Segment Start: The input

Definition expected_value (features : FeatureSet) (direction : Direction) (probability executable_price : dec)
  : result economics :=
  let atr := _feature_decimal (fs_atr features) in
  let spread := _feature_decimal (fs_bid_ask_spread features) in
  let* available := expected_move_available atr executable_price in
  if bool_decide (direction = NEUTRAL) || negb available then
    Ok (no_economics dzero
          (if bool_decide (direction = NEUTRAL) then "neutral_consensus"
           else if match atr with Some a => (a <=? dzero)%dec | None => true end
           then "expected_move_unavailable" else "expected_move_out_of_bounds"))
  else
    let* a := of_option (RuntimeError "available expected move unexpectedly has no ATR") atr in
    let* gain := ddiv a executable_price in
    match spread with
    | Some s =>
        if (dzero <=? s)%dec then
          let gross_ev := (probability * gain - (done - probability) * gain)%dec in
          let* carry := _funding_carry features direction in
          let slippage := (gain * op_atr_slippage_multiplier policy + s * op_spread_impact_multiplier policy)%dec in
          let cost := (op_round_trip_fee_fraction policy + slippage)%dec in
          let net := (gross_ev + carry - cost)%dec in
          Ok {| ec_expected_gain := gain; ec_expected_loss := gain; ec_gross_ev := gross_ev; ec_funding_carry := carry;
                ec_estimated_cost := cost; ec_net_ev := net;
                ec_reason := if (dzero <? net)%dec then "positive_ev" else "non_positive_ev" |}
        else Ok (no_economics gain "cost_inputs_unavailable")
    | None => Ok (no_economics gain "cost_inputs_unavailable")
    end.

Definition same_identity (features : FeatureSet) (m : AgentEvaluationMatrix) : bool :=
  bool_decide (am_symbol m = fs_symbol features) && bool_decide (am_timeframe m = fs_timeframe features) &&
  dt_eqb (am_feature_at m) (fs_timestamp features) && bool_decide (am_regime m = fs_regime features).

Definition official_evaluate (features : FeatureSet) (m : AgentEvaluationMatrix) (executable_price : dec)
    (benchmark_return : option dec) : result OfficialDecisionAnalysis :=
  do* raise_if (executable_price <=? dzero)%dec (ValueError "executable price must be a positive finite Decimal") ;;
  do* raise_if (negb (same_identity features m)) (ValueError "agent matrix and feature identity differ") ;;
  let long_weight := row_weight (rows_for LONG m) in
  let short_weight := row_weight (rows_for SHORT m) in
  let neutral_weight := row_weight (neutral_rows m) in
  let direction := fst (consensus_direction m) in
  let consensus_reason := snd (consensus_direction m) in
  let* pc := means direction (rows_for (winner_side direction) m) one_half dzero in
  let consensus_passed := negb (bool_decide (direction = NEUTRAL)) in
  let dissenters := rows_for (minority_direction direction) m in
  let* dpc := means direction dissenters dzero dzero in
  let challenge_blocked := consensus_passed && nonempty dissenters && (op_adversarial_block_threshold policy <=? snd dpc)%dec in
  let* ec := expected_value features direction (fst pc) executable_price in
  let ev_positive := (dzero <? ec_net_ev ec)%dec in
  let benchmark_available := present benchmark_return in
  let benchmark_value := match benchmark_return with Some b => b | None => dzero end in
  let alpha_estimate := (ec_net_ev ec - benchmark_value)%dec in
  let alpha_positive := benchmark_available && (dzero <? alpha_estimate)%dec in
  let alpha_reason := if negb benchmark_available then "benchmark_unavailable"
                      else if alpha_positive then "positive_alpha" else "non_positive_alpha" in
  let* matrix_digest := matrix_hash sha256_hex m in
  let* consensus_snapshot := _object (PDict
    [("direction", PEnum (enum_value direction)); ("reason", PStr consensus_reason); ("probability", PDec (fst pc));
     ("confidence", PDec (snd pc)); ("long_weight", PDec long_weight); ("short_weight", PDec short_weight);
     ("neutral_weight", PDec neutral_weight); ("directional_voters", PInt (voters m)); ("matrix_hash", PStr matrix_digest)]) in
  let* adversarial_snapshot := _object (PDict
    [("majority_direction", PEnum (enum_value direction));
     ("minority_direction", PEnum (enum_value (if bool_decide (direction = NEUTRAL) then NEUTRAL else minority_direction direction)));
     ("dissenters", PSeq (map (fun v => PStr (av_agent_name v)) dissenters)); ("dissent_probability", PDec (fst dpc));
     ("dissent_confidence", PDec (snd dpc)); ("challenge_blocked", PBool challenge_blocked);
     ("threshold", PDec (op_adversarial_block_threshold policy))]) in
  let* cost_snapshot := _object (PDict
    [("round_trip_fee_fraction", PDec (op_round_trip_fee_fraction policy));
     ("atr_slippage_multiplier", PDec (op_atr_slippage_multiplier policy));
     ("spread_impact_multiplier", PDec (op_spread_impact_multiplier policy));
     ("maximum_expected_move_fraction", PDec (op_maximum_expected_move_fraction policy));
     ("spread_fraction", popt PDec (_feature_decimal (fs_bid_ask_spread features)));
     ("estimated_cost", PDec (ec_estimated_cost ec))]) in
  let* ev_snapshot := _object (PDict
    [("p_win", PDec (fst pc)); ("p_loss", PDec (done - fst pc)%dec); ("expected_gain", PDec (ec_expected_gain ec));
     ("expected_loss", PDec (ec_expected_loss ec)); ("gross_ev", PDec (ec_gross_ev ec));
     ("funding_carry", PDec (ec_funding_carry ec)); ("estimated_cost", PDec (ec_estimated_cost ec));
     ("net_ev", PDec (ec_net_ev ec)); ("ev_reason", PStr (ec_reason ec)); ("benchmark_available", PBool benchmark_available);
     ("benchmark_return", popt PDec benchmark_return); ("alpha_estimate", PDec alpha_estimate);
     ("alpha_reason", PStr alpha_reason)]) in
  let* digest := content_hash sha256_hex (PDict
    [("consensus", thaw consensus_snapshot); ("adversarial", thaw adversarial_snapshot); ("cost", thaw cost_snapshot);
     ("ev", thaw ev_snapshot)]) in
  OfficialDecisionAnalysis_post_init
    {| da_direction := direction; da_consensus_probability := fst pc; da_consensus_confidence := snd pc;
       da_long_weight := long_weight; da_short_weight := short_weight; da_neutral_weight := neutral_weight;
       da_directional_voters := voters m; da_consensus_passed := consensus_passed; da_consensus_reason := consensus_reason;
       da_dissenters := map av_agent_name dissenters; da_dissent_probability := fst dpc; da_dissent_confidence := snd dpc;
       da_challenge_blocked := challenge_blocked; da_expected_gain := ec_expected_gain ec;
       da_expected_loss := ec_expected_loss ec; da_gross_ev := ec_gross_ev ec; da_funding_carry := ec_funding_carry ec;
       da_estimated_cost := ec_estimated_cost ec; da_net_ev := ec_net_ev ec; da_ev_positive := ev_positive;
       da_ev_reason := ec_reason ec; da_benchmark_available := benchmark_available; da_benchmark_return := benchmark_value;
       da_alpha_estimate := alpha_estimate; da_alpha_positive := alpha_positive; da_alpha_reason := alpha_reason;
       da_consensus_snapshot := consensus_snapshot; da_adversarial_snapshot := adversarial_snapshot;
       da_ev_snapshot := ev_snapshot; da_cost_snapshot := cost_snapshot; da_content_hash := digest |}.
End Evaluate.

(** ** The engine always answers *)

Record valid_decision_policy (p : OfficialDecisionPolicy) : Prop := {
  vp_threshold : (0 <= dval (op_adversarial_block_threshold p) /\ dval (op_adversarial_block_threshold p) <= 1)%Q;
  vp_fee : (0 <= dval (op_round_trip_fee_fraction p))%Q;
  vp_slippage : (0 <= dval (op_atr_slippage_multiplier p))%Q;
  vp_spread : (0 <= dval (op_spread_impact_multiplier p))%Q;
  vp_voters : 0 < op_minimum_directional_voters p
}.

Lemma nonnegative_Ok nv u : nonnegative nv = Ok u <-> (0 <= dval (snd nv))%Q.
Proof. destruct u. unfold nonnegative. rewrite raise_if_Ok, dltb_ge, dval_zero. reflexivity. Qed.

Lemma unit_decimal_Ok nv u : unit_decimal nv = Ok u <-> (0 <= dval (snd nv) /\ dval (snd nv) <= 1)%Q.
Proof. destruct u. unfold unit_decimal. rewrite raise_if_Ok, orb_false_iff, !dltb_ge, dval_zero, dval_one. reflexivity. Qed.

Lemma decision_policy_valid p0 p : OfficialDecisionPolicy_post_init p0 = Ok p -> p = p0 /\ valid_decision_policy p.
Proof.
  unfold OfficialDecisionPolicy_post_init. intros H. py_inv.
  match goal with H : iterM nonnegative _ = Ok ?u |- _ => destruct u; apply iterM_Forall in H; rewrite !Forall_cons, !nonnegative_Ok in H; cbn [snd] in H end.
  bool_prop. rewrite dltb_ge, dval_one in *. split; [reflexivity|]. split; tauto || lia.
Qed.

(** A row that can be weighed. *)
Definition row_ok (v : AgentEvaluation) : Prop := proper_weight av_weight v /\ snapshot_valid (av_output v).

Record valid_matrix (m : AgentEvaluationMatrix) : Prop := {
  mx_rows : Forall row_ok (am_evaluations m);
  mx_time : is_utc (am_feature_at m) = true
}.

Lemma snapshot_unit o : snapshot_valid o ->
  ((0 <= dval (os_probability o) /\ dval (os_probability o) <= 1) /\ (0 <= dval (os_confidence o) /\ dval (os_confidence o) <= 1) /\
   (0 <= dval (os_risk o) /\ dval (os_risk o) <= 1))%Q.
Proof.
  unfold snapshot_valid, AgentOutputSnapshot_post_init. intros H. py_inv.
  match goal with H : iterM unit_field _ = Ok ?u |- _ => destruct u; apply iterM_Forall in H; rewrite !Forall_cons in H end.
  assert (U : forall nv, unit_field nv = Ok tt -> (0 <= dval (snd nv) /\ dval (snd nv) <= 1)%Q).
  { intros nv. unfold unit_field. rewrite raise_if_Ok, orb_false_iff, !dltb_ge, dval_zero, dval_one. tauto. }
  destruct H0 as (H1 & H2 & H3 & _). apply U in H1, H2, H3. auto.
Qed.

Lemma rows_filter f m : valid_matrix m -> Forall row_ok (List.filter f (am_evaluations m)).
Proof. intros V. apply List.Forall_forall. intros v Hv. apply filter_In in Hv as [Hv _]. pose proof (mx_rows _ V) as R. rewrite List.Forall_forall in R. auto. Qed.

Lemma rows_for_ok d m : valid_matrix m -> Forall row_ok (rows_for d m).
Proof.
  intros V. unfold rows_for. apply List.Forall_forall. intros v Hv. apply filter_In in Hv as [Hv _].
  pose proof (rows_filter directional m V) as R. rewrite List.Forall_forall in R. auto.
Qed.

Segment End: The input

Restate the data word for word. Begin at its first line, end at the line that contains "let* available := expected_move_available", and include both.

Definition expected_value (features : FeatureSet) (direction : Direction) (probability executable_price : dec)
  : result economics :=
  let atr := _feature_decimal (fs_atr features) in
  let spread := _feature_decimal (fs_bid_ask_spread features) in
  let* available := expected_move_available atr executable_price in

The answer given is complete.